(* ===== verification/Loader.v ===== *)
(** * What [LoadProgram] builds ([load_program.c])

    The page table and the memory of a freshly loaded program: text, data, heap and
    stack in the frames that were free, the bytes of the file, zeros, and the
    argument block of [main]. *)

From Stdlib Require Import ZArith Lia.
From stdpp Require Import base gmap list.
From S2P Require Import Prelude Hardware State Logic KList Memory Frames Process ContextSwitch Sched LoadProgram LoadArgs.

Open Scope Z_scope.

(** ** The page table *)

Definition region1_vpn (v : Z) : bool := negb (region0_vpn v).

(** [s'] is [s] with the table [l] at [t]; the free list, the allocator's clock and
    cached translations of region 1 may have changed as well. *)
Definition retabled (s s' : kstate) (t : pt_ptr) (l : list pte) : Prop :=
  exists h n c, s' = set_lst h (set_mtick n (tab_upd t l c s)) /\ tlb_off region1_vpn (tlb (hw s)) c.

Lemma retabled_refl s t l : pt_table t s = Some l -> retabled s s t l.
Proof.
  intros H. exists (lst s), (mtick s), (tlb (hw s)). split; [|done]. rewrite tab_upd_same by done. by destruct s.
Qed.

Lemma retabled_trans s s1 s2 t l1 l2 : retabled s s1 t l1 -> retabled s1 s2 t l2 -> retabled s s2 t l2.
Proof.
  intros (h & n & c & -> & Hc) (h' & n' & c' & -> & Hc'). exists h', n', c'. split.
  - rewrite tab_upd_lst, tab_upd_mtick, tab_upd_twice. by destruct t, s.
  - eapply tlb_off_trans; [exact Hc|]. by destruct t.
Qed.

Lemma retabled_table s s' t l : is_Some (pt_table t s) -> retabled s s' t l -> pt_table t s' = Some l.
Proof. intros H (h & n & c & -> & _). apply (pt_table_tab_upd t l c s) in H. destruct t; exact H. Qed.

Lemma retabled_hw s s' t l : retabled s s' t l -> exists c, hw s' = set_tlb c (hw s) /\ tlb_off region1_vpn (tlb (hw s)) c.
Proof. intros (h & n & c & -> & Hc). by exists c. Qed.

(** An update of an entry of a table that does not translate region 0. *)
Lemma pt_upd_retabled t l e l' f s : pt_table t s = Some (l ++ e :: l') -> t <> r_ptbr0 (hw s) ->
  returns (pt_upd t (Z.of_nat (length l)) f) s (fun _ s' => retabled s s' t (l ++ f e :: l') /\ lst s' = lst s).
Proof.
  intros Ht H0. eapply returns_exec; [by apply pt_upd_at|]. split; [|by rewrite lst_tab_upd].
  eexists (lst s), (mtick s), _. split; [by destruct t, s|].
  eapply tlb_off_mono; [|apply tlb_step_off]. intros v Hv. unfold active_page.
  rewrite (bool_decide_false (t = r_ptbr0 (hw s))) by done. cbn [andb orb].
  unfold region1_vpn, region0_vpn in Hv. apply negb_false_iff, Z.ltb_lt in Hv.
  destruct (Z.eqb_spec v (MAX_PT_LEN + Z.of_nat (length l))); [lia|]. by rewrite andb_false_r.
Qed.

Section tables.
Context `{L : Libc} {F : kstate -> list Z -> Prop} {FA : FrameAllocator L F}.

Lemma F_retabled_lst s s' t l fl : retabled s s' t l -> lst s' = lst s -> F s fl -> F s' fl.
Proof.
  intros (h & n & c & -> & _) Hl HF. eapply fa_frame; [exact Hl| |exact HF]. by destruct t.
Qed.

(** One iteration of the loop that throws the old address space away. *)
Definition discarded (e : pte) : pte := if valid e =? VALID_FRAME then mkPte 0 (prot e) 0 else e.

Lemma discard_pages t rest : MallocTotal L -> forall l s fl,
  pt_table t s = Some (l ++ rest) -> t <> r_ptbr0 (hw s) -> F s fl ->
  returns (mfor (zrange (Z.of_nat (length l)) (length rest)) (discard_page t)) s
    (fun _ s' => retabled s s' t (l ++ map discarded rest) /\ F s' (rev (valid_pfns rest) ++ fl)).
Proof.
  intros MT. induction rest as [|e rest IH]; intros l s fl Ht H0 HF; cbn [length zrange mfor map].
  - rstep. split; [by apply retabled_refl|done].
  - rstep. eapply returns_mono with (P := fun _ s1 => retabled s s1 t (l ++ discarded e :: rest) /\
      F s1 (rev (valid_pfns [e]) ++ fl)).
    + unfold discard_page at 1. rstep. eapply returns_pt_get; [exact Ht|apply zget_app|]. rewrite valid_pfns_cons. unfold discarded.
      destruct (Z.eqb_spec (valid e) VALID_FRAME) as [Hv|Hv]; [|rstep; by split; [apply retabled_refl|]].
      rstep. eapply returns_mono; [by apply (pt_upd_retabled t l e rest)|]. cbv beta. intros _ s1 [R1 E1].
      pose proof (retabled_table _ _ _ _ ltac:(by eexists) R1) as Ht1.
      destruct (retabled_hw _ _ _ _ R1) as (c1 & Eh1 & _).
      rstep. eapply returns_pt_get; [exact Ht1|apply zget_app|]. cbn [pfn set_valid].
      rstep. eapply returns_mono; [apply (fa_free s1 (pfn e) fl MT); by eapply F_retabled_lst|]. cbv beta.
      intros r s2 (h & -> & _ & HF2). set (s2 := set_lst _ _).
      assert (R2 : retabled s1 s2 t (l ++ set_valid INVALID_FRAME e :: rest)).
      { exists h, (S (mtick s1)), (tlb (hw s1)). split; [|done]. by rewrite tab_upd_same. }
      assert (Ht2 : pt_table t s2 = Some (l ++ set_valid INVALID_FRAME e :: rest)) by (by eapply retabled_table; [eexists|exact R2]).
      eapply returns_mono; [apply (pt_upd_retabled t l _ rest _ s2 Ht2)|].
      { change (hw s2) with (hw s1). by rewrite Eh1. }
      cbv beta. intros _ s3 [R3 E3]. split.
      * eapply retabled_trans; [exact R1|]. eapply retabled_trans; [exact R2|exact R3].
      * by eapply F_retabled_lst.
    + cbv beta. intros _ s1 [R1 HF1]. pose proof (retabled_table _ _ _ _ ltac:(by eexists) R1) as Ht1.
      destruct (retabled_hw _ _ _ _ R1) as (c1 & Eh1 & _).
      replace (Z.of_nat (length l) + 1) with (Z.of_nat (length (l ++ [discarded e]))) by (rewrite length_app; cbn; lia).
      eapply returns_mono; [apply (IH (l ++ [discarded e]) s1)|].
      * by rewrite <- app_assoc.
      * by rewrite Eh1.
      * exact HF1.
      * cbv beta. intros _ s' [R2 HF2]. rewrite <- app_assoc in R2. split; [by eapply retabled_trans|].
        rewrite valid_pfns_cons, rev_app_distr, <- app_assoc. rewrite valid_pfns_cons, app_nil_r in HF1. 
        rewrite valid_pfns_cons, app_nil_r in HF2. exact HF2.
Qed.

*WHAT YOU SHOULD DO:*
The response should be the listing above, limited to the lines between the one holding "assert (Ht2 : pt_table" and the one holding "rewrite valid_pfns_cons, rev_app_distr, <- app_assoc.", inclusive, reproduced exactly.

*ANSWER:*
      assert (Ht2 : pt_table t s2 = Some (l ++ set_valid INVALID_FRAME e :: rest)) by (by eapply retabled_table; [eexists|exact R2]).
      eapply returns_mono; [apply (pt_upd_retabled t l _ rest _ s2 Ht2)|].
      { change (hw s2) with (hw s1). by rewrite Eh1. }
      cbv beta. intros _ s3 [R3 E3]. split.
      * eapply retabled_trans; [exact R1|]. eapply retabled_trans; [exact R2|exact R3].
      * by eapply F_retabled_lst.
    + cbv beta. intros _ s1 [R1 HF1]. pose proof (retabled_table _ _ _ _ ltac:(by eexists) R1) as Ht1.
      destruct (retabled_hw _ _ _ _ R1) as (c1 & Eh1 & _).
      replace (Z.of_nat (length l) + 1) with (Z.of_nat (length (l ++ [discarded e]))) by (rewrite length_app; cbn; lia).
      eapply returns_mono; [apply (IH (l ++ [discarded e]) s1)|].
      * by rewrite <- app_assoc.
      * by rewrite Eh1.
      * exact HF1.
      * cbv beta. intros _ s' [R2 HF2]. rewrite <- app_assoc in R2. split; [by eapply retabled_trans|].
        rewrite valid_pfns_cons, rev_app_distr, <- app_assoc. rewrite valid_pfns_cons, app_nil_r in HF1. 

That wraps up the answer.